First recognized in the United States during the 1860s, immunity has a rich and instructive history. It was abolished by seven jurisdictions between 1914 and 1920, eroded gradually in the ensuing fifty years, and has been transformed dramatically from a majority to a minority rule since 1970.
Despite increasing judicial willingness to abrogate immunity, few courts have analyzed carefully why it should be abolished, and a number of jurisdictions retain the doctrine in whole or in part. Most tort law commentators have denounced the rule since its initial abrogation but have failed to assess incisively either the history of immunity or the reasons for its elimination. Thus, a standard historical treatment developed and a stock litany of arguments favoring abolition has come to be recited. Moreover, the doctrine has not evoked recent scholarly interest; no comprehensive, critical evaluation of immunity has been undertaken in the last quarter century. Nonetheless, there has been burgeoning research, in fields such as women's legal history and feminist jurisprudence, that has important implications for tort immunity. It is appropriate, therefore, to apply this new work to the longstanding doctrine, while exploring the rule's history, reexamining the rationales that underlie the doctrine's continued application and abrogation, analyzing whether immunity should be eliminated fully, and considering the consequences of total abolition.

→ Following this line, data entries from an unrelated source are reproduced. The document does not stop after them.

(** ** Reading what was written *)

(** The chunk stream id [read_basic_header] computes: the bytes of the longer
    forms are read as signed [char]s. *)
Definition csid_seen (csid : Z) : Z :=
  if csid <=? 63 then csid
  else if csid <=? 319 then 64 + sc (to_byte (csid - 64))
  else 64 + sc (to_byte (csid - 64)) + sc (to_byte ((csid - 64) / 256)) * 256.

Lemma length_basic_header fmt csid :
  length (basic_header fmt csid) =
    (if (2 <=? csid)%Z && (csid <=? 63)%Z then 1 else if (csid <=? 319)%Z then 2 else 3)%nat.
Proof. unfold basic_header. by repeat case_match. Qed.

Section read.
Context {S : Type} `{!StSocket S, !StSocketLaws S}.
Implicit Types w : world S.

Lemma at_ptr_ok {A : Type} b off (c : list byte → M nat A) w a p :
  c (buf b w) off = (Ok a, p) → at_ptr b off c w = (Ok (a, p), w).
Proof. unfold at_ptr. by intros ->. Qed.

(** Reading one byte that has arrived. *)
Lemma at_ptr_next b str k i w x :
  streaming b str k w → (i < k)%nat → str !! i = Some x →
  at_ptr b i next w = (Ok (x, (i + 1)%nat), w).
Proof. intros. eapply at_ptr_ok, next_streaming; done. Qed.

Ltac run_step H := rewrite (bind_ok _ _ _ _ _ H); cbn beta iota.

The first Part of this Article is a review of the origins and development of interspousal tort immunity. It initially examines the legal status accorded women in the United States before 1840 and passage of the Married Women's Property Acts, while discussing the consequences of both for immunity. The century and a quarter of case law then is analyzed by emphasizing evolving currents in judicial decisionmaking, developments in tort jurisprudence and societal views of women, wedlock, wives, and the family, as well as their interrelationships.
Although the question of whether interspousal tort immunity should be abrogated or retained has become today a debate over the public policy reasons for the respective positions, those rationales have their origins in earlier developments. Because the policy concepts now are so significant, but have been accorded inadequate evaluation by judges and writers, Part II of the Article provides an assessment at once more systematic and rigorous. This examination yields the conclusions that, although the arguments favoring abolition are only somewhat more persuasive than those against it, the continued application of immunity serves little useful purpose. Accordingly, complete abrogation appears advisable and probable by the year 2000.
The final Part of the Article explores important implications of totally eliminating the rule. This analysis indicates that abolition would vindicate numerous purposes of tort jurisprudence, benefit wives in specific situations, and afford females certain advantages. The evaluation also demonstrates, however, that abrogation may have some adverse impact on the tort law system and is unlikely to increase women's power, improve significantly the conditions of wives, or enhance substantially male-female relations.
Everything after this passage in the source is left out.